Other less frequent findings included a purpuric flexural exanthem and an enanthem. Rare cases resembling leukocytoclastic vasculitis have been observed. There has been a case of unilateral laterothoracic exanthem linked to COVID-19. Reported COVID-19-induced nail changes include the “red half-moon nail sign,” where a red border to the lunula is seen in active disease. Beau lines and onychomadesis have been reported after resolution of COVID-19, and a greenish fluorescence of the proximal nails has been reported over favipiravir therapy.
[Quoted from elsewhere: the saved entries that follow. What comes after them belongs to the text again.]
(* ===== verification/DriverTypes.v ===== *)
(** * The types of the character driver

    Every value that the driver keeps stays in the range of its C type: the bytes
    of the kernel and user memory, the pointers, the [size_t] sizes of the entries,
    the [uint8_t] offsets of the ring, the [loff_t] position and the [ssize_t]
    results.  A piece of a handler is typed by what it may be given and what it
    returns ([typed_call]), and the handlers are typed from their calls.  No state
    of the semaphore and no order of the calls is assumed. *)
From Stdlib Require Import ZArith Lia.
From stdpp Require Import base tactics list gmap sets numbers.
From S2P Require Import Prelude CMemory Kernel CircularBuffer CharDriver DriverWrite DriverRead.
From S2P Require Import DriverConcurrency.

(** ** Types *)

(** [loff_t] and [ssize_t]. *)
Definition sword (n : Z) : Prop := - 2 ^ 63 ≤ n < 2 ^ 63.

Definition heap_typed (h : heap) : Prop := map_Forall (λ _ b, Forall byte b) h.
Definition entry_typed (e : aesd_buffer_entry) : Prop := word (buffptr e) ∧ word (size e).
Definition slot_typed (k : Z) : Prop := 0 ≤ k < ENTRY_SIZE.

Definition opt_typed (o : option Z) : Prop := match o with Some k => slot_typed k | None => True end.

Section Types.
Context `{K : Kernel} `{R : RwSem} `{AO : ArgOrder}.
Implicit Types s : kstate.

Record typed (s : kstate) : Prop := {
  ty_heap : heap_typed (kheap s);
  ty_umem : map_Forall (λ _, byte) (kumem s);
  ty_ring : wf (ring s);
  ty_entry : Forall entry_typed (entry (ring s));
  ty_temp : word (temp s)
}.

(** The locals of a call. *)
Definition call_typed (c : dcall) : Prop :=
  match c with
  | RStart buf count pos | RLocked buf count pos => word buf ∧ word count ∧ sword pos
  | RFound buf count pos o | RUnlocked buf count pos o =>
      word buf ∧ word count ∧ sword pos ∧ opt_typed o
  | RMore buf count pos slot => word buf ∧ word count ∧ sword pos ∧ slot_typed slot
  | RSized buf retval pos slot | RArgs buf retval pos slot =>
      word buf ∧ sword retval ∧ sword pos ∧ slot_typed slot
  | RPrint buf retval pos slot a | RArg buf retval pos slot a =>
      word buf ∧ sword retval ∧ sword pos ∧ slot_typed slot ∧ word a
  | RCopy buf retval pos p n => word buf ∧ sword retval ∧ sword pos ∧ word p ∧ word n
  | RDone retval pos => sword retval ∧ sword pos
  | WStart buf count => word buf ∧ word count
  | WAlloc buf count buffer => word buf ∧ word count ∧ word buffer
  | WCopied count buffer | WLocked count buffer | WPartial count buffer | WLine count buffer
  | WSwap count buffer | WSwapped count buffer | WOld count buffer | WDrop count buffer =>
      word count ∧ word buffer
  | WJoin count buffer concat | WCat count buffer concat | WFree count buffer concat =>
      word count ∧ word buffer ∧ word concat
  | WStored count => word count
  | WDone retval => sword retval
  end.

(** From a typed state [c] leaves a typed state and returns a value in [Q]. *)
Definition typed_call {A} (c : st kstate A) (Q : A → Prop) : Prop :=
  ∀ s a s', typed s → c s = Ok (a, s') → typed s' ∧ Q a.

(** ** Rules *)

Lemma tc_ret {A} (a : A) (Q : A → Prop) : Q a → typed_call (mret a) Q.
Proof. by intros HQ s b s' Hs [= <- <-]. Qed.

Lemma tc_bind {A B} (c : st kstate A) (k : A → st kstate B) P Q :
  typed_call c P → (∀ a, P a → typed_call (k a) Q) → typed_call (c ≫= k) Q.
Proof.
  intros Hc Hk s b s' Hs (a & s1 & H1 & H2)%st_bind_ok.
  destruct (Hc _ _ _ Hs H1) as [Hs1 HP]. by apply (Hk a HP s1).
Qed.

Lemma tc_weaken {A} (c : st kstate A) (P Q : A → Prop) :
  typed_call c P → (∀ a, P a → Q a) → typed_call c Q.
Proof. intros Hc HPQ s a s' Hs H. destruct (Hc s a s' Hs H). auto. Qed.

Lemma i64_range x : sword (i64 x).
Proof. unfold sword, i64. pose proof (Z.mod_pos_bound (x + 2 ^ 63) (2 ^ 64)). lia. Qed.

Lemma u64_word x : word (u64 x).
Proof. apply u64_range. Qed.

(** ** The memory *)

Lemma block_typed h p b : heap_typed h → block_at h p = Ok b → Forall byte b.
Proof.
  intros Hh. unfold block_at. destruct (p =? NULL); [done|].
  destruct (h !! p) as [b'|] eqn:Hb; [|done]. intros [= <-]. by apply (Hh p).
Qed.

Lemma cstring_typed h p str : heap_typed h → cstring_at h p = Ok str → Forall byte str.
Proof.
  intros Hh (b & Hb & Hs)%res_bind_ok. pose proof (block_typed _ _ _ Hh Hb) as Hby.
  destruct (cstr b) as [str'|] eqn:E; [|done]. injection Hs as <-.
  apply cstr_Some in E as [_ E]. rewrite E in Hby. by apply Forall_app in Hby as [? _].
Qed.

Lemma store_typed h p off bs h' :
  heap_typed h → Forall byte bs → store_at h p off bs = Ok h' → heap_typed h'.
Proof.
  intros Hh Hbs (b & Hb & (b' & Hs & [= <-])%res_bind_ok)%res_bind_ok.
  pose proof (block_typed _ _ _ Hh Hb) as Hby. unfold store_bytes in Hs. case_bool_decide; [|done].
  injection Hs as <-. apply map_Forall_insert_2; [|done].
  rewrite !Forall_app. auto using Forall_take, Forall_drop.
Qed.

Lemma nul_typed str : Forall byte str → Forall byte (str ++ [NUL]).
Proof. intros H. apply Forall_app. split; [done|]. repeat constructor; unfold NUL; lia. Qed.

Lemma strcpy_typed h d p h' : heap_typed h → strcpy h d p = Ok h' → heap_typed h'.
Proof.
  intros Hh (str & Hs & Ht)%res_bind_ok. eapply store_typed; [done|by eapply nul_typed, cstring_typed|done].
Qed.

Lemma strcat_typed h d p h' : heap_typed h → strcat h d p = Ok h' → heap_typed h'.
Proof.
  intros Hh (dstr & _ & (str & Hs & Ht)%res_bind_ok)%res_bind_ok.
  eapply store_typed; [done|by eapply nul_typed, cstring_typed|done].
Qed.

Lemma free_typed h p h' : heap_typed h → free_block h p = Ok h' → heap_typed h'.
Proof.
  intros Hh. unfold free_block. destruct (p =? NULL); [by intros [= <-]|].
  destruct (h !! p); [|done]. intros [= <-]. by apply map_Forall_delete.
Qed.

(** ** The calls *)

Lemma tc_of_heap {A} (f : heap → res A) (Q : A → Prop) :
  (∀ h a, f h = Ok a → Q a) → typed_call (of_heap f) Q.
Proof.
  intros Hf s a s' Hs. unfold of_heap. destruct (f (kheap s)) eqn:E; [|done].
  intros [= <- <-]. eauto.
Qed.

Lemma tc_on_heap f :
  (∀ h h', heap_typed h → f h = Ok h' → heap_typed h') → typed_call (on_heap f) (λ _, True).
Proof.
  intros Hf s a s' [H1 H2 H3 H4 H5]. unfold on_heap. destruct (f (kheap s)) eqn:E; [|done].
  intros [= <- <-]. split; [|done]. split; try done. by eapply Hf.
Qed.

Lemma tc_free p : typed_call (k_free p) (λ _, True).
Proof. apply tc_on_heap. intros h h'. apply free_typed. Qed.

Lemma tc_PDEBUG p : typed_call (PDEBUG_s p) (λ _, True).
Proof. by apply tc_of_heap. Qed.

Lemma tc_strlen p : typed_call (of_heap (λ h, strlen h p)) (λ _, True).
Proof. by apply tc_of_heap. Qed.

Lemma tc_strstr p t : typed_call (of_heap (λ h, strstr h p t)) (λ _, True).
Proof. by apply tc_of_heap. Qed.

Lemma tc_strcpy d p : typed_call (on_heap (λ h, strcpy h d p)) (λ _, True).
Proof. apply tc_on_heap. intros h h'. apply strcpy_typed. Qed.

Lemma tc_strcat d p : typed_call (on_heap (λ h, strcat h d p)) (λ _, True).
Proof. apply tc_on_heap. intros h h'. apply strcat_typed. Qed.

Lemma tc_temp : typed_call k_temp word.
Proof. intros s a s' Hs [= <- <-]. by split; [|apply Hs]. Qed.

Lemma tc_set_temp p : word p → typed_call (k_set_temp p) (λ _, True).
Proof. intros Hp s a s' [H1 H2 H3 H4 H5] [= <- <-]. by split; [split|]. Qed.

Lemma tc_sem (f : st kstate Z) :
  (∀ s, ∃ r m, f s = Ok (r, set_sem m s)) → typed_call f (λ _, True).
Proof.
  intros Hf s a s' [H1 H2 H3 H4 H5] H. destruct (Hf s) as (r & m & E). rewrite E in H.
  injection H as <- <-. by split; [split|].
Qed.

Lemma tc_down_read : typed_call k_down_read_trylock (λ _, True).
Proof. apply tc_sem. intros s. unfold k_down_read_trylock. destruct (down_read_trylock _); eauto. Qed.

Lemma tc_down_write : typed_call k_down_write_trylock (λ _, True).
Proof. apply tc_sem. intros s. unfold k_down_write_trylock. destruct (down_write_trylock _); eauto. Qed.

Lemma tc_up_read : typed_call k_up_read (λ _, True).
Proof. intros s a s' [H1 H2 H3 H4 H5] [= <- <-]. by split; [split|]. Qed.

Lemma tc_up_write : typed_call k_up_write (λ _, True).
Proof. intros s a s' [H1 H2 H3 H4 H5] [= <- <-]. by split; [split|]. Qed.

Lemma tc_find off : word off → typed_call (k_find off) opt_typed.
Proof.
  intros Hoff s a s' [H1 H2 H3 H4 H5]. unfold k_find. rewrite find_slots by done.
  destruct (locate (slots (ring s)) off) as [[k o]|]; intros [= <- <-]; simpl.
  - split; [by split|apply slot_of_range].
  - split; [|done]. split; try done. by apply reset_wf.
Qed.

Lemma tc_add e : entry_typed e → typed_call (k_add e) entry_typed.
Proof.
  intros [He1 He2] s a s' [H1 H2 H3 H4 H5]. unfold k_add.
  destruct (add_entry_slot (ring s) e H3 He2) as (old & b' & -> & Hwf & Hent & Hi & Hold & _).
  intros [= <- <-]. split.
  - split; try done. unfold ring in *. simpl. rewrite Hent. by apply Forall_insert.
  - destruct Hold as [->|Hold]; [by split; unfold word; simpl; vm_compute|].
    by apply (Forall_lookup_1 _ _ _ _ H4 Hold).
Qed.

Lemma tc_entry k : typed_call (k_entry k) entry_typed.
Proof.
  intros s a s' Hs. unfold k_entry. destruct (arr_get _ k) as [e|] eqn:E; [|done].
  intros [= <- <-]. split; [done|]. apply arr_get_ok in E as [_ E].
  by apply (Forall_lookup_1 _ _ _ _ (ty_entry _ Hs) E).
Qed.

Context `{!KernelTyped K}.

Lemma tc_malloc n : typed_call (k_malloc n) word.
Proof.
  intros s a s' [H1 H2 H3 H4 H5]. unfold k_malloc.
  destruct (kmalloc _ _ _) as [[p b]|] eqn:E; intros [= <- <-].
  - apply kmalloc_typed in E as [Hp Hb]. split; [|done]. split; try done; simpl.
    by apply map_Forall_insert_2.
  - split; [by split|]. unfold word, NULL. lia.
Qed.

Lemma tc_from_user p buf n : typed_call (k_copy_from_user p buf n) (λ _, True).
Proof.
  intros s a s' [H1 H2 H3 H4 H5]. unfold k_copy_from_user.
  destruct (copy_from_user _ _ _ _) as [bs nleft] eqn:E.
  apply copy_from_user_typed in E; [|done].
  destruct (store_at _ _ _ _) eqn:Es; intros [= <- <-]. split; [|done]. split; try done.
  by eapply store_typed.
Qed.

Lemma tc_to_user buf p n : typed_call (k_copy_to_user buf p n) (λ _, True).
Proof.
  intros s a s' [H1 H2 H3 H4 H5]. unfold k_copy_to_user.
  destruct (b ← block_at (kheap s) p; load_bytes b n) as [bs|] eqn:E; [|done].
  apply res_bind_ok in E as (b & Hb & Hl). pose proof (block_typed _ _ _ H1 Hb) as Hby.
  unfold load_bytes in Hl. case_bool_decide; [|done]. injection Hl as <-.
  destruct (copy_to_user _ _ _ _) as [u nleft] eqn:E. intros [= <- <-].
  apply copy_to_user_typed in E; [|done|by apply Forall_take]. split; [by split|done].
Qed.

(** ** The handlers *)

Create HintDb types discriminated.
#[local] Hint Resolve tc_free tc_PDEBUG tc_strlen tc_strstr tc_strcpy tc_strcat tc_temp tc_set_temp tc_down_read tc_down_write tc_up_read tc_up_write
  tc_find tc_add tc_entry tc_malloc tc_from_user tc_to_user u64_word i64_range : types.

(** Goes through the calls of a piece of a handler. *)
Ltac tc :=
  repeat match goal with
  | |- typed_call (_ ≫= _) _ => eapply tc_bind; [solve [eauto with types]|intros ? ?]
  | |- typed_call (if ?b then _ else _) _ => destruct b eqn:?
  | |- typed_call (mret _) _ => apply tc_ret
  end.

Lemma tc_write_fail p r : sword r → typed_call (aesd_write_fail p r) sword.
Proof.
  intros Hr. unfold aesd_write_fail. apply (tc_bind _ _ (λ _, True)); [|by intros; apply tc_ret].
  destruct (negb _); eauto using tc_ret with types.
Qed.

Lemma tc_write_partial p n : word p → typed_call (write_partial p n) (λ _, True).
Proof.
  intros Hp. unfold write_partial. tc; auto with types.
Qed.

Lemma tc_write_line e : entry_typed e → typed_call (write_line e) (λ _, True).
Proof. intros He. unfold write_line. tc; eauto using tc_ret with types. Qed.

Lemma tc_write_locked p n : word p → word n → typed_call (write_locked p n) (λ _, True).
Proof.
  intros Hp Hn. unfold write_locked. eapply tc_bind; [apply tc_strstr|].
  intros [k|] _; [by apply tc_write_line|by apply tc_write_partial].
Qed.

#[local] Hint Resolve tc_write_fail tc_write_locked : types.

Lemma errno_sword : sword (- ENOMEM) ∧ sword (- EFAULT) ∧ sword (- ERESTARTSYS).
Proof. unfold sword, ENOMEM, EFAULT, ERESTARTSYS. lia. Qed.

Lemma tc_write buf count : word count → typed_call (aesd_write buf count) sword.
Proof.
  intros Hc. destruct errno_sword as (? & ? & _). unfold aesd_write. tc; eauto with types.
Qed.

Lemma tc_read buf count pos :
  sword pos → typed_call (aesd_read buf count pos) (λ r, sword r.1 ∧ sword r.2).
Proof.
  intros Hp. destruct errno_sword as (_ & ? & ?). unfold aesd_read, aesd_read_lookup.
  eapply (tc_bind _ _ (λ o, match o with Some e => opt_typed e | None => True end)).
  - tc; simpl; auto.
  - intros [[k|]|] Ho; simpl; tc; simpl; auto using i64_range.
    split; [destruct (count <=? _)|]; apply i64_range.
Qed.

Lemma tc_step c : call_typed c → typed_call (call_step c) call_typed.
Proof.
  destruct errno_sword as (? & ? & ?).
  destruct c as [| | |buf count pos [k|]| | | | | | | | | | | | | | | | | | | | | |]; simpl; intros Hc;
    decompose [and] Hc; tc; unfold entry_typed in *; simpl; try done; eauto with types.
  - tauto.
  - destruct size_first; tauto.
  - destruct size_first; simpl; tauto.
  - by destruct (negb _).
  - eapply tc_bind; [by apply tc_add|intros old [Ho _]]. by destruct (negb _); apply tc_ret.
Qed.

(** Any interleaving of typed calls. *)
Lemma run_schedule_typed sched l s l' s' :
  Forall call_typed l → typed s → run_schedule sched l s = Ok (l', s') →
  Forall call_typed l' ∧ typed s'.
Proof.
  revert l s. induction sched as [|i sched IH]; intros l s Hl Hs; simpl; [by intros [= <- <-]|].
  destruct (l !! i) as [c|] eqn:Hi; [|by apply IH].
  destruct (call_step c s) as [[c' s1]|] eqn:Hc; [|done].
  destruct (tc_step c (Forall_lookup_1 _ _ _ _ Hl Hi) s c' s1 Hs Hc) as [Hs1 Hc'].
  apply IH; [by apply Forall_insert|done].
Qed.

End Types.

(** ** Properties *)

(** C12: The driver keeps the types of its state under every order of its calls and
    on every branch, whatever the semaphore says and even when the file calls run
    interleaved: bytes stay bytes in the heap and in user memory, the entries of the
    ring keep pointers and [size_t] sizes, the [uint8_t] offsets stay in the array,
    positions stay in [loff_t] and results in [ssize_t]. *)
Theorem driver_keeps_types `{K : Kernel} `{R : RwSem} `{AO : ArgOrder} `{!KernelTyped K} (s : kstate) :
  typed s →
  (∀ buf count s' r, word count → aesd_write buf count s = Ok (r, s') → typed s' ∧ sword r) ∧
  (∀ buf count pos s' r pos', sword pos → aesd_read buf count pos s = Ok (r, pos', s') →
     typed s' ∧ sword r ∧ sword pos') ∧
  (∀ sched l l' s', Forall call_typed l → run_schedule sched l s = Ok (l', s') →
     typed s' ∧ Forall call_typed l').
Proof.
  intros Hs. split_and!.
  - intros buf count s' r Hc H. by apply (tc_write buf count Hc s).
  - intros buf count pos s' r pos' Hp H. by apply (tc_read buf count pos Hp s (r, pos')).
  - intros sched l l' s' Hl H. destruct (run_schedule_typed sched l s l' s' Hl Hs H). done.
Qed.

(** The device of the demonstration with a user text of three bytes. *)
Lemma driver_keeps_types_witness :
  ∃ s', aesd_write (K:=demo_kernel [NUL]) 100 3 (demo_state demo_text) = Ok (3, s') ∧
        typed s' ∧ sword 3.
Proof.
  assert (KernelTyped (demo_kernel [NUL])) as HK.
  { apply demo_kernel_typed. repeat constructor; unfold NUL; lia. }
  assert (typed (demo_state demo_text)) as Hs.
  { split; [apply map_Forall_empty| |apply (demo_inv demo_text)| |done].
    - apply umem_write_typed; [apply map_Forall_empty|]. by repeat constructor.
    - by repeat constructor. }
  eexists. split; [vm_compute; reflexivity|].
  apply (proj1 (driver_keeps_types (K:=demo_kernel [NUL]) (AO:=true) (demo_state demo_text) Hs) 100 3);
    [done|vm_compute; reflexivity].
Defined.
Periungual desquamation is seen in MIS-C.
A study reporting data from an international registry of individuals with confirmed COVID-19 found that the most commonly associated dermatologic finding was a morbilliform eruption. Pernio-like lesions were the second most common and were generally associated with mild disease. The least common skin finding in patients with COVID-19 was livedo reticularis; this was seen only in patients with severe COVID-19.
As more is learned about the long-term effects of COVID-19 in some individuals (postacute sequelae of SARS-CoV-2 [PASC], so-called “long-haulers”), durable cutaneous manifestations have been observed. While morbilliform and urticarial eruptions were found to resolve within days, one study of an international registry found that 6.8% of those with chilblain-like lesions have persistence greater than 60 days. Papulosquamous eruptions of COVID-19 have generally been reported to resolve within a few weeks, but a case of a patient with such an eruption for 70 days has been reported in an international registry.
Impact of skin color on clinical presentation: Erythema is more readily appreciated in lighter skin colors. In darker skin colors, a deep red, maroon, or violaceous hue may be seen. In lighter skin colors, purpura may appear bright red, deep red, maroon, or violaceous. Purpura in darker skin colors will appear deep red, maroon, violaceous, or deep brown.
- Typical chest CT findings include multifocal bilateral ground glass opacities with patchy consolidations, peripheral subpleural distribution, and posterior part or lower lobe predilection. Less commonly, crazy-paving pattern or air bronchogram sign was observed. Pure consolidation, reversed halo sign, or pleural effusion was uncommonly detected.
- Pure ground glass opacity lesions can be an early presentation of COVID-19 pneumonia.
- Chest CT is superior to chest x-ray in early detection of COVID-19 pneumonia, but both have low specificity for the diagnosis.